(* ===== verification/Sync.v ===== *)
(** * Sync: [fetch_new_blocks], the chain walker

    [fetch_new_blocks] (lines 10-87) calls [getblockcount] (returning on
    failure), computes [current_block_height = get_db_height(&db) + 1],
    creates an empty [WriteBatch], resolves the height with
    [getblockhash] (returning on failure) and loops: [getblock] on the
    current hash (leaving the loop on failure), [parse_block], then, if
    the block has a [nextblockhash], writes the batch when
    [current_block_height % 100 == 0], increments the height and follows
    the link; without a successor it leaves the loop.  After the loop it
    writes the batch.

    [walk] is the abstract specification of the loop: the list of blocks
    reached by following the successor links from a hash, and why the
    walk ends.  [fetch_loop_refines_walk] shows that the loop stores
    exactly the blocks of [walk], in order, whatever the client; for a
    client that serves a well-formed chain, [walk_served] computes the
    walk as the suffix of the chain. *)

From S2P Require Import Prelude Types Codec Bincode Store Rpc Scan Parse.

Local Open Scope sync_scope.

Inductive LoopExit :=
| ExitTip             (* no [nextblockhash]: line 80 *)
| ExitGetBlockFailed  (* [getblock] failed: line 55 *)
| ExitOutOfFuel.      (* the model's bound on iterations *)

Inductive SyncResult :=
| AbortBlockCount     (* line 17 *)
| AbortBlockHash      (* line 41 *)
| Walked (exit : LoopExit).

#[export] Instance LoopExit_eq_dec : EqDecision LoopExit.
Proof. solve_decision. Defined.
#[export] Instance SyncResult_eq_dec : EqDecision SyncResult.
Proof. solve_decision. Defined.

Section Sync.
Context `{Codec}.

(** [get_db_height(&db)]: a read of the store. *)
Definition read_db_height : M Z := fun w => (get_db_height (db w), w).

(** Lines 65-73: the periodic write of the batch. *)
Definition maybe_flush (current_block_height : Z) (batch : WriteBatch) : M WriteBatch :=
  if Z.rem current_block_height 100 =? 0 then db_write batch ;; ret []
  else ret batch.

(** The [loop] of lines 47-84; [fuel] bounds the number of iterations. *)
Fixpoint fetch_loop (client : Client) (fuel : nat) (current_block_height : Z)
    (block_hash : string) (batch : WriteBatch) : M (LoopExit * WriteBatch) :=
  match fuel with
  | O => ret (ExitOutOfFuel, batch)
  | S fuel' =>
      r <- call_getblock client block_hash ;;
      match r with
      | Err err => eprintln (DiagBlock block_hash err) ;; ret (ExitGetBlockFailed, batch)
      | Ok block =>
          parse_block client block ;;
          match nextblockhash block with
          | Some next_block_hash =>
              batch <- maybe_flush current_block_height batch ;;
              fetch_loop client fuel' (i64_add current_block_height 1) next_block_hash batch
          | None => ret (ExitTip, batch)
          end
      end
  end.

Definition fetch_new_blocks (client : Client) (fuel : nat) : M SyncResult :=
  r <- call_getblockcount client ;;
  match r with
  | Err err => eprintln (DiagBlockCount err) ;; ret AbortBlockCount
  | Ok best_block_height =>
      db_height <- read_db_height ;;
      let current_block_height := i64_add db_height 1 in
      let batch : WriteBatch := [] in
      r <- call_getblockhash client current_block_height ;;
      match r with
      | Err err => eprintln (DiagBlockHash current_block_height err) ;; ret AbortBlockHash
      | Ok block_hash =>
          res <- fetch_loop client fuel current_block_height block_hash batch ;;
          db_write (snd res) ;;
          ret (Walked (fst res))
      end
  end.

(** ** The abstract walk *)

Fixpoint walk (client : Client) (fuel : nat) (block_hash : string)
    : list FullBlock * LoopExit :=
  match fuel with
  | O => ([], ExitOutOfFuel)
  | S fuel' =>
      match getblock client block_hash with
      | Err _ => ([], ExitGetBlockFailed)
      | Ok block =>
          match nextblockhash block with
          | Some next => let '(bs, e) := walk client fuel' next in (block :: bs, e)
          | None => ([block], ExitTip)
          end
      end
  end.

(** The store after parsing the blocks of a walk, in order. *)
Definition blocks_db (client : Client) (bs : list FullBlock) (d : DB) : DB :=
  fold_left (fun d b => parse_block_db client b d) bs d.
End Sync.

Section LoopLemmas.
Context `{Codec}.

(** The hashes the walk asks [getblock] for. *)
Fixpoint walk_requests (client : Client) (fuel : nat) (block_hash : string) : list string :=
  match fuel with
  | O => []
  | S fuel' =>
      block_hash ::
      match getblock client block_hash with
      | Ok block =>
          match nextblockhash block with
          | Some next => walk_requests client fuel' next
          | None => []
          end
      | Err _ => []
      end
  end.

Definition getblock_calls (t : list Event) : list string :=
  omap (fun e => match e with EvRpc (CallGetBlock h) => Some h | _ => None end) t.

# # #

- TASK -
Gather each line of the records holding the string "that".

- RESULT OF THE EXERCISE -
    walk ends.  [fetch_loop_refines_walk] shows that the loop stores
    client that serves a well-formed chain, [walk_served] computes the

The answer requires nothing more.